Salty

Salty burgers w/ brie

Salt encrusted burger with brie

A friend of mine told me about a technique he had heard of for cooking hamburgers. The basic idea is that you cook your burger on a bed of kosher salt to create a salty crust on the outside of the meat.

I thought this sounded like something I should try, so one day for lunch I gave it a shot.

Usually when I make burgers I try to get ground beef that has about 15% – 20% fat and I shape it into 4 ounce patties.

I use my digital kitchen scale and a steel bowl to measure out four ounces of meat, add a pinch of salt and a grid of pepper, and the shape the burger.

Mise en place, Beer in place

This time around I didn’t season the meat very much, because I knew that I would be cooking on top of a pile of salt, so added just a pinch. For a regular non-salt-encrusted burger, I season each burger pretty liberally.

Too much salt

mmmm. salty.

I grossly over estimated how much salt I’d need to do this. As you can see in the photo on the left, I have a hefty pile of kosher salt in the pan. This produced a really nice crust, but it was too salty (still tasty, but overkill). The next time I try this I’ll use about a quarter of the salt.

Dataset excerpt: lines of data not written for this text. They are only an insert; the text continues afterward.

Lemma silent_cleanup id w : silent id w (cleanupPendingRequests w).
Proof.
  destruct (cleanup_this w) as (_ & Hm & _ & _ & Hs).
  split; [lia|]. intros Hid (Hl & Harm & Hent). split.
  - split; [|split].
    + intros s k. rewrite Hs. apply Hl.
    + by apply cleanup_timers_None.
    + simpl. by intros entry ?%elem_of_nil.
  - unfold cleanupPendingRequests. simpl.
    destruct (cleanup_loop (pendingRequests (this w)) w)
      as (_ & _ & _ & _ & _ & ->).
    eexists. split; [done|]. by apply rejects_of_others.
Qed.

Lemma silent_sendRequest id command w : silent id w (sendRequest command w).1.
Proof.
  unfold sendRequest.
  destruct (ws (this w)) as [s|];
    [destruct (connected (this w)); [destruct (send_throws s _)|]|];
    try apply silent_refl.
  1,2: simpl; split; [simpl; lia|]; simpl; intros Hid (Hl & Harm & Hent);
    (split; [split; [|split]|]; simpl).
  1,5: intros s' k'; unfold on; simpl; rewrite list_lookup_alter;
    (destruct (decide (s = s')) as [->|]; [|apply Hl]);
    (destruct (sockets w !! s') as [k|] eqn:Hk; [|done]); simpl;
    intros [= <-]; simpl; intros [Hin|Hin]%elem_of_app;
    [by eapply Hl|apply list_elem_of_singleton in Hin; injection Hin as ->; lia].
  1,4: rewrite get_set_ne by lia; done.
  1,3: intros entry [->|Hin]%elem_of_set; simpl; [lia|]; by apply Hent.
  - exists [Console "log" "Sending IPC command:";
            Reject (messageId (this w)) not_open].
    rewrite <- app_assoc. split; [done|]. simpl.
    assert (Hne : Nat.eqb (messageId (this w)) id = false)
      by (apply Nat.eqb_neq; lia).
    by rewrite Hne.
  - exists [Console "log" "Sending IPC command:"; Send s command].
    by rewrite <- app_assoc.
Qed.
(** [range(from, to)]: the rows at offsets [from] to [to], both
    included. A range that starts after the last row is answered
    here with no rows; the service may refuse such a range instead,
    which the client code does not settle. *)
Definition slice (range : option (Z * Z)) (l : list obj) : list obj :=
  match range with
  | None => l
  | Some (from, to) => take (Z.to_nat (to - from + 1)) (drop (Z.to_nat from) l)
  end.

(** The rows an insert stores: a row without an [id] gets the next
    value of the table's sequence. The other columns that the
    server fills in on its own, such as the creation time, are not
    modelled: a stored row is described by its [id] and by the
    columns that the client sent. *)
Fixpoint assign_ids (next : Z) (rows : list obj) : list obj * Z :=
  match rows with
  | [] => ([], next)
  | r :: rows' =>
      match r !! "id" with
      | Some _ => let '(l, n) := assign_ids next rows' in (r :: l, n)
      | None => let '(l, n) := assign_ids (next + 1) rows' in (<["id" := VNum next]> r :: l, n)
      end
  end.

(** An update writes the columns of the payload over the row. *)
Definition patch (payload r : obj) : obj := payload ∪ r.

(** The table after a request was carried out. *)
Definition carry_out (q : request) (table : list obj) (next : Z) : list obj * Z :=
  match q with
  | Insert rows => let '(l, n) := assign_ids next rows in (table ++ l, n)
  | Update payload fs =>
      (map (fun r => if selects fs r then patch payload r else r) table, next)
  | Delete fs => (List.filter (fun r => negb (selects fs r)) table, next)
  | Select _ _ _ => (table, next)
  | AuthSignOut _ => (table, next)
  end.

(** The rows a [select] returns, and the exact count of the rows
    its filters select. *)
Definition selected (fs : list filter) (table : list obj) : list obj :=
  List.filter (selects fs) table.

Definition rows_of (q : request) (table : list obj) : list obj :=
  match q with
  | Select order fs range => slice range (merge_sort (before order) (selected fs table))
  | _ => []
  end.

Definition count_of (q : request) (table : list obj) : option Z :=
  match q with
  | Select _ fs _ => Some (Z.of_nat (length (selected fs table)))
  | _ => None
  end.

End Store.

(** ** The world of a handler and the handler monad *)

Inductive toast : Type :=
| ToastError (msg : string)
| ToastSuccess (msg : string).

Global Instance toast_eq_dec : EqDecision toast.
Proof. solve_decision. Defined.

(** What a handler can change outside its component: the remote
    table with its key sequence, the requests sent so far, the
    notifications shown so far and the [navigate] calls made so far
    (path and [replace] flag); the three logs are oldest first. *)
Record World : Type := {
  table : list obj;
  next_id : Z;
  sent : list request;
  toasts : list toast;
  visited : list (string * bool)
}.

Global Instance World_eq_dec : EqDecision World.
Proof. solve_decision. Defined.

(** What the client resolves a request to. *)
Record response : Type := {
  data : list obj;
  count : option Z;
  error : option exn
}.

(** A handler over a component state [C]: it ends normally or by an
    exception, and in both cases leaves a state and a world. *)
Definition M (C A : Type) : Type := C -> World -> result A * C * World.

Global Instance M_ret {C} : MRet (M C) := fun A a c w => (Ok a, c, w).
Global Instance M_bind {C} : MBind (M C) := fun A B f m c w =>
  match m c w with
  | (Ok a, c', w') => f a c' w'
  | (Throw e, c', w') => (Throw e, c', w')
  end.

Definition throw {C A} (e : exn) : M C A := fun c w => (Throw e, c, w).

(** A computation without effects that may throw. *)
Definition lift {C A} (r : result A) : M C A := fun c w => (r, c, w).

(** [try { body } catch (e) { handler }] *)
Definition try_catch {C A} (body : M C A) (handler : exn -> M C A) : M C A :=
  fun c w =>
    match body c w with
    | (Throw e, c', w') => handler e c' w'
    | r => r
    end.

(** [try { body } finally { final }] *)
Definition try_finally {C A} (body : M C A) (final : M C unit) : M C A :=
  fun c w =>
    let '(r, c', w') := body c w in
    match final c' w' with
    | (Ok _, c'', w'') => (r, c'', w'')
    | (Throw e, c'', w'') => (Throw e, c'', w'')
    end.

(** A state setter of the component. *)
Definition set_state {C} (f : C -> C) : M C unit := fun c w => (Ok tt, f c, w).

(** The world with one more notification, navigation or request. *)
Definition notify (t : toast) (w : World) : World :=
  {| table := table w; next_id := next_id w; sent := sent w;
     toasts := toasts w ++ [t]; visited := visited w |}.

Definition visit (path : string) (replace : bool) (w : World) : World :=
  {| table := table w; next_id := next_id w; sent := sent w;
     toasts := toasts w; visited := visited w ++ [(path, replace)] |}.

Definition record (q : request) (w : World) : World :=
  {| table := table w; next_id := next_id w; sent := sent w ++ [q];
     toasts := toasts w; visited := visited w |}.

(** The world after the remote side carried out [q]. *)
Definition served (q : request) (w : World) : World :=
  let '(t, n) := Store.carry_out q (table w) (next_id w) in
  {| table := t; next_id := n; sent := sent w ++ [q];
     toasts := toasts w; visited := visited w |}.

Definition toast_error {C} (msg : string) : M C unit := fun c w =>
  (Ok tt, c, notify (ToastError msg) w).

Definition toast_success {C} (msg : string) : M C unit := fun c w =>
  (Ok tt, c, notify (ToastSuccess msg) w).

Definition navigate {C} (path : string) (replace : bool) : M C unit := fun c w =>
  (Ok tt, c, visit path replace w).

(** [await] of a request on the table. [reply] is what the remote
    side decides: [Some e] refuses the request and leaves the table
    as it is, [None] carries it out. The client reports a refusal in
    the [error] field, it does not throw. *)
Definition send {C} (q : request) (reply : option exn) : M C response := fun c w =>
  match reply with
  | Some e => (Ok {| data := []; count := None; error := Some e |}, c, record q w)
  | None =>
      (Ok {| data := Store.rows_of q (table w); count := Store.count_of q (table w);
             error := None |}, c, served q w)
  end.

(** [await supabase.auth.signOut({scope})]: it resolves to an
    [error] field or, on an unexpected failure, throws. *)
Definition auth_signOut {C} (scope : string) (outcome : result (option exn))
  : M C (option exn) := fun c w => (outcome, c, record (AuthSignOut scope) w).

(** ** Settings: import and delete-all ([Settings.tsx]) *)

Module Settings.

Record State : Type := {
  showDeleteDialog : bool;
  deleteConfirmation : string;
  importing : bool
}.

Global Instance State_eq_dec : EqDecision State.
Proof. solve_decision. Defined.

Definition with_showDeleteDialog (b : bool) (s : State) : State :=
  {| showDeleteDialog := b; deleteConfirmation := deleteConfirmation s;
     importing := importing s |}.
Definition with_deleteConfirmation (t : string) (s : State) : State :=
  {| showDeleteDialog := showDeleteDialog s; deleteConfirmation := t;
     importing := importing s |}.
Definition with_importing (b : bool) (s : State) : State :=
  {| showDeleteDialog := showDeleteDialog s; deleteConfirmation := deleteConfirmation s;
     importing := b |}.

Definition setShowDeleteDialog (b : bool) : M State unit :=
  set_state (with_showDeleteDialog b).
Definition setDeleteConfirmation (t : string) : M State unit :=
  set_state (with_deleteConfirmation t).
Definition setImporting (b : bool) : M State unit :=
  set_state (with_importing b).

(** The serial date of a cell as a [Date]: the local midnight of
    1900-01-01 plus [value - 2] days. *)
Definition excel_date (tza : Z) (value : Z) : option Z :=
  epoch ← EcmaDate.Date_ymd tza 1900 0 1;
  EcmaDate.Date_of_number (epoch + (value - 2) * 24 * 60 * 60 * 1000).

(** The value stored under [normalizedKey]. *)
Definition normalize_value (tza : Z) (normalizedKey : string) (value : val)
  : result val :=
  match value with
  | VNum n =>
      if String.eqb normalizedKey "date" then
        iso ← toISOString (excel_date tza n);
        Ok (VStr (Js.split_head "T" iso))
      else Ok value
  | _ => Ok value
  end.

(** The body of [Object.keys(row).forEach]. *)
Definition normalize_key (tza : Z) (normalizedRow : obj) (kv : string * val)
  : result obj :=
  let normalizedKey := Js.toLowerCase (Js.trim kv.1) in
  value ← normalize_value tza normalizedKey kv.2;
  Ok (js_set normalizedKey value normalizedRow).

Fixpoint normalize_keys (tza : Z) (normalizedRow : obj) (r : row) : result obj :=
  match r with
  | [] => Ok normalizedRow
  | kv :: r' => o ← normalize_key tza normalizedRow kv; normalize_keys tza o r'
  end.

I put the salt right into a dry pan without oil. I never oil a pan to fry a burger. Ground beef has plenty of fat on its own and if you are patient and let a nice crust develop the burger will release from the pan very easily. Just let the meat cook over medium-high heat for about 4 minutes on the first side and you’ll get a nice brown crust. The second side will only need 2-3 minutes because by this point the beef is no longer cold and doesn’t require as much time to brown.

Cooking in salt

Crusty burgers

The salt basically melts into and embeds itself into the crust on the meat, giving you a nice salty crunch with each bite.

I’ve been using english muffins as burger buns for a while now. They’re just the rights size to hold a four ounce burger, they have a nice crunch and texture, and they hold up better under all the juicy goodness (they don’t turn to mush and fall apart like regular store-bought buns).